Nella ricostruzione operata dal film si fa riferimento allo specifico clan dei Siberiani che si distinguerebbero dagli altri per essere dotati di una loro rigida morale interna, al punto da autodefinirsi “onesti criminali”. L’educazione a cui si fa riferimento è quella criminale, impartita da nonno Kuzja (John Malkovich) a due bambini che crescono come fratelli inseparabili. Ma la vita si prenderà l’incarico di separarli e gli darà una ragione per contrapporli uno all’altro. Cosicché alla fine sembrerà che tutta la vita sia stata una lunga rincorsa fino al momento finale, quello che nella cultura del clan siberiano è chiamato l’incontro di destini. Anche qui, come nei classici di Dostoevskij, Il destino ha un ruolo fondamentale e lo spessore morale di un uomo sta nella sua capacità di riconoscere il ruolo che il destino gli assegnato ed accettarne le conseguenze. Ma tornano alla mente anche altre storie. La tensione tra i due protagonisti che si cercano fino alla fine, richiama la struttura del romanzo di Sandor Marai, Le braci (1942). Gli elementi che entrano in gioco sono anche qui l’amicizia, l’amore per una donna, il tradimento e il confronto finale. Ma non sono solo questi gli eco che si ritrovano nel film che, per stessa ammissione del regista, condivide le suggestioni alla base del film di Kurosawa, Dersu Uzala (1975), in cui un cacciatore siberiano era custode di antiche tradizioni che andavano scomparendo con l’avanzare della modernità.

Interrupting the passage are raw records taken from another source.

(* ===== verification/ParserInv.v ===== *)
(** * The invariant of the parser

    [spec m s Q]: run from [s], [m] returns a value and a state that satisfy
    [Q], the cursor still on a token and not moved back, no error dropped; or it
    faults in a way the mode allows.  There are two modes.  In the total mode
    ([total = true]) no fault is allowed; it needs a token stream on which the
    parser terminates, fuel, and room for the node identifiers, which is counted
    by the potential [phi]: identifiers used plus [COST] for each token left.  In
    the partial mode any stream will do, and the parser may run out of fuel or
    of identifiers, but undefined behaviour is not allowed in either mode. *)

From S2P Require Import Prelude Words Bytes Span Token Diagnostic Ast ParserCursor ParserStmt.

#[local] Open Scope Z_scope.
#[local] Open Scope parser_scope.

Create HintDb parser.

Module ParserInv.
Import Token TokenKind Ast ParserCursor ParserOps ParserStmt.

(** The last token, and no other, is the end of file. *)
Definition stream (T : list Token.Token) : Prop :=
  (0 < length T)%nat /\
  forall i t, T !! i = Some t -> (Token.is_eof t = true <-> S i = length T).

(** The last token before the end of file is [}]. *)
Definition ends_with_brace (T : list Token.Token) : Prop :=
  exists t, T !! (length T - 2)%nat = Some t /\ Token.kind t = RBrace /\ (2 <= length T)%nat.

(** What may follow a [.]. *)
Definition after_dot (kind : TokenKind) : bool :=
  match kind with TokenKind.Ident _ (User | UserEscaped) | LBrace => true | _ => false end.
Definition dots_ok (T : list Token.Token) : Prop :=
  forall i d t, T !! i = Some d -> Token.kind d = Dot -> T !! S i = Some t ->
    after_dot (Token.kind t) = true.

(** The identifiers a token pays for. *)
Abbreviation COST := 4.

(** The setting of the proofs: the interface the lemmas below share. *)
Class Setting := {
  SI :: SortedInsert;
  SIL :: SortedInsertLaws;
  FU :: Fuel;
  T : list Token.Token;
  T_stream : stream T;
  total : bool;
  T_brace : total = true -> ends_with_brace T;
  T_dots : total = true -> dots_ok T;
  T_fuel : total = true -> (length T <= loop_fuel)%nat;
  bound : Z;
  bound_ids : total = true -> bound <= 2^32 - 1;
}.

Definition allowed `{!Setting} (f : fault) : Prop :=
  total = false /\ (f = Panic \/ f = Out_of_fuel).

Section Base.
Context {ST : Setting}.

Record inv (s : Parser) : Prop := { inv_tokens : tokens s = T; inv_offset : (offset s < length T)%nat }.

Definition phi (s : Parser) : Z :=
  (if total then id_counter s else 0) + COST * (Z.of_nat (length T) - Z.of_nat (offset s)).

(** What an identifier costs: nothing in the partial mode. *)
Definition one : Z := if total then 1 else 0.

Lemma one_range : 0 <= one <= 1.
Proof. unfold one. destruct total; lia. Qed.

(** What [n] identifiers cost. *)
Definition ids (n : nat) : Z := if total then Z.of_nat n else 0.

Lemma ids_S n : ids (S n) = ids n + one.
Proof. unfold ids, one. destruct total; lia. Qed.

(** In the partial mode [phi] only tells where the cursor is. *)
Lemma phi_partial s s' : total = false -> (offset s <= offset s')%nat -> phi s' <= phi s.
Proof. unfold phi. intros ->. lia. Qed.

Record frame (s s' : Parser) : Prop := {
  fr_offset : (offset s <= offset s')%nat;
  fr_errors : errors s ⊆+ errors s';
  fr_ids : id_counter s <= id_counter s';
}.

#[global] Instance frame_preorder : PreOrder frame.
Proof.
  split.
  - intros s. by constructor.
  - intros s1 s2 s3 [] []. constructor; [lia|by etrans|lia].
Qed.

Definition spec {A} (m : M A) (s : Parser) (Q : A -> Parser -> Prop) : Prop :=
  wp (m s) allowed (fun '(a, s') => inv s' /\ frame s s' /\ Q a s').

(** What holds of a result when it is [Ok]. *)
Definition on_ok {A} (r : Result A) (P : A -> Prop) : Prop :=
  match r with Ok a => P a | Err _ => True end.

(** ** Rules *)

Lemma spec_ret {A} (a : A) s Q : inv s -> Q a s -> spec (mret a) s Q.
Proof. intros Hi HQ. by split_and!. Qed.

Lemma spec_lift {A} (a : A) s Q : inv s -> Q a s -> spec (lift (Ret a)) s Q.
Proof. apply spec_ret. Qed.

(** The frame of a run that starts from a later state. *)
Lemma spec_later {A} (m : M A) s s1 Q :
  frame s s1 -> spec m s1 Q -> wp (m s1) allowed (fun '(a, s') => inv s' /\ frame s s' /\ Q a s').
Proof.
  intros Hf H. eapply wp_mono; [done| |exact H]. intros [a s'] (Hi & Hf' & HQ).
  split_and!; [done|by etrans|done].
Qed.

Lemma spec_bind {A B} (m : M A) (k : A -> M B) s Q :
  spec m s (fun a s' => spec (k a) s' Q) -> spec (m ≫= k) s Q.
Proof.
  intros H. apply wp_bind. eapply wp_mono; [done| |exact H].
  intros [a s'] (Hi & Hf & HQ). by apply spec_later.
Qed.

Lemma spec_try {A B} (m : M (Result A)) (k : A -> M (Result B)) s Q :
  spec m s (fun r s' => match r with Ok a => spec (k a) s' Q | Err d => Q (Err d) s' end) ->
  spec (try_bind k m) s Q.
Proof.
  intros H. apply spec_bind. eapply wp_mono; [done| |exact H].
  intros [[a|d] s'] (Hi & Hf & HQ); refine (conj Hi (conj Hf _)); [done|by apply spec_ret].
Qed.

Lemma spec_loop_try {S A B} (m : M (Result A)) (k : A -> M (flow S (Result B))) s Q :
  spec m s (fun r s' => match r with Ok a => spec (k a) s' Q | Err d => Q (Break (Err d)) s' end) ->
  spec (loop_try_bind k m) s Q.
Proof.
  intros H. apply spec_bind. eapply wp_mono; [done| |exact H].
  intros [[a|d] s'] (Hi & Hf & HQ); refine (conj Hi (conj Hf _)); [done|by apply spec_ret].
Qed.

(** A call: the continuation knows that the cursor has not moved back. *)
Lemma spec_call {A} (m : M A) s Q' Q :
  spec m s Q' ->
  (forall a s', inv s' -> (offset s <= offset s')%nat -> Q' a s' -> Q a s') -> spec m s Q.
Proof.
  intros H HQ. eapply wp_mono; [done| |exact H]. intros [a s'] (Hi & Hf & Ha).
  refine (conj Hi (conj Hf _)). apply HQ; [done|apply Hf|done].
Qed.

(** Turns that go on move the cursor when the mode is total. *)
Lemma spec_loop {S A} (I : S -> Parser -> Prop) fuel (body : S -> M (flow S A)) x s Q :
  (total = true -> (length T - offset s <= fuel)%nat) -> inv s -> I x s ->
  (forall x s, inv s -> I x s ->
     spec (body x) s (fun r s' =>
       match r with
       | Continue x' => (total = true -> (offset s < offset s')%nat) /\ I x' s'
       | Break a => Q a s'
       end)) ->
  spec (loop fuel body x) s Q.
Proof.
  intros Hfuel Hi HI Hbody. revert x s Hfuel Hi HI.
  induction fuel as [|fuel IH]; intros x s Hfuel Hi HI.
  { cbn. unfold allowed. destruct total; [|auto]. destruct Hi. specialize (Hfuel eq_refl). lia. }
  cbn [loop]. apply spec_bind. eapply spec_call; [by apply Hbody|].
  intros [x'|a] s' Hi' Ho HQ; [|by apply spec_ret]. destruct HQ as [Hs HI'].
  apply IH; [|done|done]. intros Ht. specialize (Hs Ht). specialize (Hfuel Ht). lia.
Qed.

(** The same, with where the loop started. *)
Lemma spec_loop_from {S A} (I : S -> Parser -> Prop) fuel (body : S -> M (flow S A)) x s Q :
  (total = true -> (length T - offset s <= fuel)%nat) -> inv s -> I x s ->
  (forall x s1, inv s1 -> (offset s <= offset s1)%nat -> I x s1 ->
     spec (body x) s1 (fun r s' =>
       match r with
       | Continue x' => (total = true -> (offset s1 < offset s')%nat) /\ I x' s'
       | Break a => Q a s'
       end)) ->
  spec (loop fuel body x) s Q.
Proof.
  intros Hf Hi HI Hb.
  apply (spec_loop (fun x s1 => (offset s <= offset s1)%nat /\ I x s1)); [done|done|done|].
  intros x1 s1 Hi1 [Ho1 HI1]. eapply spec_call; [by apply Hb|].
  intros [x2|a] s2 _ Ho2 HQ; [|done]. destruct HQ. split_and!; [done|lia|done].
Qed.

(** ** The cursor *)

(** The token at the cursor. *)
Definition cur (s : Parser) (t : Token.Token) : Prop := T !! offset s = Some t.

Lemma cur_exists s : inv s -> exists t, cur s t.
Proof. intros Hi. by apply lookup_lt_is_Some_2, inv_offset. Qed.

Lemma cur_fun s t1 t2 : cur s t1 -> cur s t2 -> t1 = t2.
Proof. unfold cur. congruence. Qed.

Lemma cur_eof s t : inv s -> cur s t -> Token.is_eof t = true -> S (offset s) = length T.
Proof. intros Hi Hc. by apply T_stream in Hc as ->. Qed.

Lemma cur_end s t : inv s -> cur s t -> Token.is_eof t = false -> S (offset s) <> length T.
Proof. intros Hi Hc He E. apply (proj2 T_stream _ _ Hc) in E. congruence. Qed.

Lemma cur_next s t : inv s -> cur s t -> Token.is_eof t = false -> (S (offset s) < length T)%nat.
Proof.
  intros [_ Hi] Hc He. pose proof (proj2 T_stream _ _ Hc) as Ht.
  destruct (decide (S (offset s) = length T)) as [E|E]; [|lia]. apply Ht in E. congruence.
Qed.

Lemma spec_peek s : inv s -> spec peek s (fun t s' => s' = s /\ cur s t).
Proof.
  intros Hi. destruct (cur_exists s Hi) as [t Ht]. unfold spec, peek.
  rewrite (inv_tokens s Hi), Ht. by split_and!.
Qed.

Lemma spec_peek_kind s :
  inv s -> spec peek_kind s (fun k s' => s' = s /\ exists t, cur s t /\ Token.kind t = k).
Proof.
  intros Hi. apply spec_bind. eapply spec_call; [by apply spec_peek|].
  intros t s' Hi' _ [-> Hc]. apply spec_ret; eauto.
Qed.

Lemma spec_peek_span s : inv s -> spec peek_span s (fun _ s' => s' = s).
Proof.
  intros Hi. apply spec_bind. eapply spec_call; [by apply spec_peek|].
  intros t s' Hi' _ [-> Hc]. by apply spec_ret.
Qed.

Lemma spec_peek_is s k :
  inv s -> spec (peek_is k) s (fun b s' => s' = s /\ exists t, cur s t /\ b = kind_eq (Token.kind t) k).
Proof.
  intros Hi. apply spec_bind. eapply spec_call; [by apply spec_peek_kind|].
  intros _ s' Hi' _ (-> & t & Hc & <-). apply spec_ret; eauto.
Qed.

Lemma spec_prev s : inv s -> (1 <= offset s)%nat -> spec prev s (fun _ s' => s' = s).
Proof.
  intros Hi H. unfold spec, prev. destruct (offset s) as [|o] eqn:E; [lia|].
  destruct (lookup_lt_is_Some_2 T o) as [t Ht]; [destruct Hi; lia|].
  rewrite (inv_tokens s Hi), Ht. by split_and!.
Qed.

Lemma spec_prev_span s : inv s -> (1 <= offset s)%nat -> spec prev_span s (fun _ s' => s' = s).
Proof.
  intros Hi H. apply spec_bind. eapply spec_call; [by apply spec_prev|].
  intros t s' Hi' _ ->. by apply spec_ret.
Qed.

Lemma spec_peek_1 s :
  inv s -> spec (peek_nth 1) s (fun t s' => s' = s /\
    forall c, cur s c -> Token.is_eof c = false -> T !! S (offset s) = Some t).
Proof.
  intros Hi. destruct (cur_exists s Hi) as [c Hc]. 
  unfold spec, peek_nth. rewrite (inv_tokens s Hi). pose proof (inv_offset s Hi) as Hlt. destruct (Nat.ltb_spec (offset s + 1) (length T)) as [Hl|Hl]; cbn.
  - destruct (lookup_lt_is_Some_2 T _ Hl) as [t HT]. rewrite HT.
    refine (conj Hi (conj (reflexivity s) (conj eq_refl _))). intros c' _ _. by rewrite <- HT, Nat.add_1_r.
  - rewrite usize_sub_ok by lia. cbn.
    destruct (lookup_lt_is_Some_2 T (length T - 1)%nat) as [t HT]; [lia|]. rewrite HT.
    refine (conj Hi (conj (reflexivity s) (conj eq_refl _))). intros c' Hc' He.
    pose proof (cur_next s c' Hi Hc' He). lia.
Qed.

Sullo sfondo si agitano i grandi cambiamenti della storia, la caduta del muro di Berlino, la dissoluzione dell’Unione Sovietica e le guerre che ne sono derivate, l’arrivo della cultura occidentale che rappresentano i vettori su cui la modernità è penetrata in nuovi territori, spazzando vie le tradizioni e le culture ancestrali. Salvatores sgombera il campo da ambigue interpretazioni, dichiarando che il film non ha nessun intento sociologico o politico ma si limita a raccontare l’educazione di un giovane, realizzando un vero e proprio romanzo di formazione, in cui il ruolo dei grandi stravolgimenti storici irrompe drammaticamente nella vita del protagonista che, tuttavia, saprà trovare una dimensione interiore in cui salvaguardare il ruolo del suo passato, salvaguardandolo dall’omologazione.
Complessivamente Salvatores riesce ad essere coerente con i propri obiettivi sebbene alcune scelte narrative realizzate soprattutto nel finale, eccessivamente sottolineato e semplificato, possono rappresentare un cedimento nel controllo dell’omogeneità narrativa e della tenuta del registro drammatico.